A “ruminação” da Palavra de Deus na vida e no ministério do sacerdote

 

     “Todo dia precisa fazer descer ao ventre da memória algo da leitura cotidiana, para se digerir com cuidado fiel e, relembrado, para se ruminar com mais assiduidade; algo que convenha ao nosso propósito de vida, que favoreça a atenção a Deus, e impeça a alma de se perder em pensamentos estranhos.” (Guglielmo di Saint-Thierry, Carta aos Irmãos de Mont-Dieu, 122)

 

     Os pais da espiritualidade monástica sempre amaram a imagem da ruminação para descrever o trabalho de meditação interior da Palavra de Deus, à qual toda pessoa consagrada deveria se aplicar para alimentar cotidianamente a sua vocação. A vocação cristã é a resposta de toda uma vida à Palavra que Deus nos remete chamando-nos a segui-Lo, a servi-Lo, a amá-Lo.
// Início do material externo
(** * Tyre Quotation Pro: the reconciliation core

    A shallow embedding of the parts of the quotation application that keep
    the local list of quotations coherent with the spreadsheet backend:

    - [googleSheets.ts]: [parseLineItems], [generateStableId],
      [normalizeQuote] and the three operations of [GoogleSheetsService];
    - the application component ([normalize], [getQuoteFingerprint],
      [getLocallyBlacklistedItems], [fetchRemoteQuotes], [handleSaveQuote],
      [handleDeleteQuote]);
    - [SavedQuotesList.tsx]: the totals of [QuoteCard].

    JavaScript strings are sequences of UTF-16 code units.  The model keeps
    the code units below 256 (one [ascii] each), which covers the Latin-1
    letters and the white space U+00A0; case mapping and white space outside
    that range are not modelled. *)

From Stdlib Require Import ZArith NArith List String Ascii Bool Lia DecimalString.
Import ListNotations.

Set Warnings "-register-all".

Local Open Scope string_scope.

(* ================================================================== *)
(** * JavaScript strings *)

Module JSString.

Definition charCode (c : ascii) : N := N_of_ascii c.

(** White space and line terminators: what [String.prototype.trim] strips
    and what the regular expression class [\s] matches.  Among the code
    units below 256 these are TAB, LF, VT, FF, CR, SPACE and NBSP. *)
Definition is_white_space (c : ascii) : bool :=
  let n := charCode c in
  ((9 <=? n) && (n <=? 13) || (n =? 32) || (n =? 160))%N.

(** [toLowerCase] on one code unit: A-Z and the Latin-1 capitals
    U+00C0-U+00DE (without the multiplication sign U+00D7). *)
Definition toLowerCase_char (c : ascii) : ascii :=
  let n := charCode c in
  if ((65 <=? n) && (n <=? 90)
      || (192 <=? n) && (n <=? 214)
      || (216 <=? n) && (n <=? 222))%N
  then ascii_of_N (n + 32) else c.

Fixpoint toLowerCase (s : string) : string :=
  match s with
  | EmptyString => EmptyString
  | String c s' => String (toLowerCase_char c) (toLowerCase s')
  end.

Fixpoint trimStart (s : string) : string :=
  match s with
  | EmptyString => EmptyString
  | String c s' => if is_white_space c then trimStart s' else s
  end.

Definition is_empty (s : string) : bool :=
  match s with EmptyString => true | String _ _ => false end.

Fixpoint trimEnd (s : string) : string :=
  match s with
  | EmptyString => EmptyString
  | String c s' =>
      let t := trimEnd s' in
      if is_white_space c && is_empty t then EmptyString else String c t
  end.

Definition trim (s : string) : string := trimEnd (trimStart s).

(** [s.replace(/\s+/g, ' ')]: every maximal run of white space becomes one
    space.  [in_run] tells that the previous code unit was white space, so
    the run's space has been written already. *)
Fixpoint replace_ws_runs (in_run : bool) (s : string) : string :=
  match s with
  | EmptyString => EmptyString
  | String c s' =>
      if is_white_space c
      then if in_run then replace_ws_runs true s'
           else String " " (replace_ws_runs true s')
      else String c (replace_ws_runs false s')
  end.

Fixpoint includes_char (c : ascii) (s : string) : bool :=
  match s with
  | EmptyString => false
  | String d s' => Ascii.eqb d c || includes_char c s'
  end.

(** [s.split(c)[0]]: the code units before the first [c], all of [s] when
    there is none. *)
Fixpoint split_head (c : ascii) (s : string) : string :=
  match s with
  | EmptyString => EmptyString
  | String d s' => if Ascii.eqb d c then EmptyString else String d (split_head c s')
  end.

Definition startsWith_char (c : ascii) (s : string) : bool :=
  match s with
  | EmptyString => false
  | String d _ => Ascii.eqb d c
  end.

End JSString.
Import JSString.

(* ================================================================== *)
(** * 32-bit integer operators and [generateStableId] *)

Module Int32.

(** [ToInt32]: wrap into [-2^31, 2^31). *)
Definition to_int32 (z : Z) : Z := ((z + 2 ^ 31) mod 2 ^ 32 - 2 ^ 31)%Z.

(** [a << n] *)
Definition shl (a n : Z) : Z := to_int32 (Z.shiftl (to_int32 a) n).

(** [a & b] *)
Definition and (a b : Z) : Z := Z.land (to_int32 a) (to_int32 b).

End Int32.

Definition digit36 (d : Z) : ascii :=
  if (d <? 10)%Z then ascii_of_N (48 + Z.to_N d) else ascii_of_N (87 + Z.to_N d).

(** The digits of [n] in base 36, most significant first, in front of
    [acc]; [fuel] bounds the number of digits. *)
Fixpoint toString36_digits (fuel : nat) (n : Z) (acc : string) : string :=
  match fuel with
  | O => acc
  | S fuel' =>
      let acc' := String (digit36 (n mod 36)) acc in
      if (n / 36 =? 0)%Z then acc' else toString36_digits fuel' (n / 36) acc'
  end.

(** [n.toString(36)] for an integer [n >= 0]. *)
Definition toString36 (n : Z) : string :=
  toString36_digits (S (Z.to_nat (Z.log2 n))) n EmptyString.

(** One turn of the loop of [generateStableId]:
    [hash = ((hash << 5) - hash) + char; hash = hash & hash]. *)
Definition hash_step (hash char : Z) : Z :=
  let hash := (Int32.shl hash 5 - hash + char)%Z in
  Int32.and hash hash.

Fixpoint hash_loop (str : string) (hash : Z) : Z :=
  match str with
  | EmptyString => hash
  | String c str' => hash_loop str' (hash_step hash (Z.of_N (charCode c)))
  end.

Definition generateStableId (str : string) : string :=
  if (String.length str =? 0)%nat then "unknown"
  else toString36 (Z.abs (hash_loop str 0%Z)).

(* ================================================================== *)
(** * JavaScript values *)

(** The values that reach this code: what [JSON.parse] builds, and
    [undefined] for a property that is not there.  An object lists its own
    properties, each key once. *)
Inductive value (number : Type) : Type :=
| VUndefined
| VNull
| VBool (b : bool)
| VNum (n : number)
| VStr (s : string)
| VArr (items : list (value number))
| VObj (fields : list (string * value number)).

Arguments VUndefined {number}.
Arguments VNull {number}.
Arguments VBool {number} b.
Arguments VNum {number} n.
Arguments VStr {number} s.
Arguments VArr {number} items.
Arguments VObj {number} fields.

(** What the JavaScript run time provides and this development does not
    look into: IEEE-754 numbers with their arithmetic and conversions, and
    the JSON parser. *)
Class Runtime : Type := {
  number : Type;
  num_of_Z : Z -> number;                    (* the literals [0], [18] *)
  num_nan : number;                          (* [NaN] *)
  num_truthy : number -> bool;               (* neither zero nor [NaN] *)
  num_same : number -> number -> bool;       (* SameValueZero *)
  num_to_string : number -> string;          (* [String(n)] *)
  string_to_number : string -> number;       (* [Number(s)] *)
  num_add : number -> number -> number;
  num_sub : number -> number -> number;
  num_mul : number -> number -> number;
  Math_round : number -> number;
  JSON_parse : string -> option (value number) (* [None]: SyntaxError *)
}.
Quem percebe em sua vida ainda que uma só Palavra que Deus lhe remete pessoalmente como vocação, buscará sempre o seu eco e a sua amplificação, na escuta e na meditação da Sagrada Escritura. Uma meditação vital, necessária para viver, como o alimento, porque “não só de pão vive o homem, mas de toda palavra que procede da boca de Deus” (Mt 4,4; Dt 8,3).

 

     Mas ruminar não é só comer: é um degustar e saborear novamente, e favorecer uma assimilação melhor. Aquilo que se rumina, mais facilmente se assimila ao corpo, favorecendo sua vida e obra. A vida da nossa fé, da nossa vocação cristã, da vocação sacerdotal, é um corpo vivo que a Palavra de Deus alimenta, faz crescer, estimula com a sua energia, com a sua graça. Mas se essa alimentação não é precisa, se é superficial e apressada, todo o “metabolismo” da vocação é afetado, e o ministério se arrasta com cansaço, desencorajamento e tédio.

 

     A ruminação é acima de tudo um firmar-se, um repouso vivaz, mas tranquilo. Depois de ter mastigado o capim vagando nas pastagens, ou ter comido nos celeiros o feno colhido há algum tempo, o ruminante se firma, permanece e repousa. Tudo se concentra no mastigar e remastigar o que foi recolhido. Não se calcula o tempo: é aquilo que se rumina que determina quanto tempo é necessário para torná-lo assimilável. Mas, enquanto isso, se degusta.

 

     A vida de um sacerdote é um ministério, uma missão, que comporta uma tarefa essencial de anúncio e de evangelização. Por isso, a ruminação da Palavra lhe é particularmente necessária. Mesmo se com frequência o próprio ministério pareça dificultar a ruminação da Palavra de Deus que deveria alimentá-lo. Não é fácil firmar-se, fazer silêncio, meditar em meio a uma dinâmica de solicitude pastoral que sempre é urgente e esgota as forças. Entretanto, todo pastor compreende que a corrida para alimentar seu rebanho torna-se absurda se ele não carrega o nutriente do qual o rebanho precisa. A vaca rumina tranquilamente mesmo quando o bezerro a atormenta, porque deve se levantar para aleitá-lo. A natureza sabe que não se dá aquilo que não se recebe.

 

     Hoje, a grande tentação é a pressa, e Deus não respeita as modas quando nos fala. Pronuncia lentamente as suas Palavras, mesmo se estivermos impacientes para ouvir o final da frase e fazer outra coisa. Também Marta tinha pressa para fazer outras coisas, enquanto Maria perdia o seu tempo sentada, escutando Jesus. No entanto, Marta já estava percebendo, com raiva, que aquilo que a fazia ofegante era como um castelo de areia que se desintegrava com qualquer movimento de suas mãos. Quem não se firma para escutar com o coração a Palavra que cria o universo, se encontra a construir sobre a areia, a construir casas que desmoronam.

 

     Mas a Palavra de Deus é o Verbo da vida, Jesus Cristo. Parar para escutá-lo quer dizer apegar-se à sua presença para assimilá-la até a Eucarística. Os seus discípulos perceberam bem isso, ainda que não compreendessem as suas palavras, e talvez justamente por causa disso: “Senhor, a quem iremos? Tu tens palavras de vida eterna” (Jo 6,68).

 

     Mas é exatamente onde a Palavra de Deus coincide com o mistério Eucarístico de Cristo que devemos nos deter, ruminar no silêncio, meditar com o coração da Virgem Maria o Verbo que se faz Pão da vida eterna. Assim, o firmar-se se transforma em ação de Cristo; o silêncio, em palavra de Cristo; e aquilo que recebemos se torna o maior Dom que podemos dar ao mundo.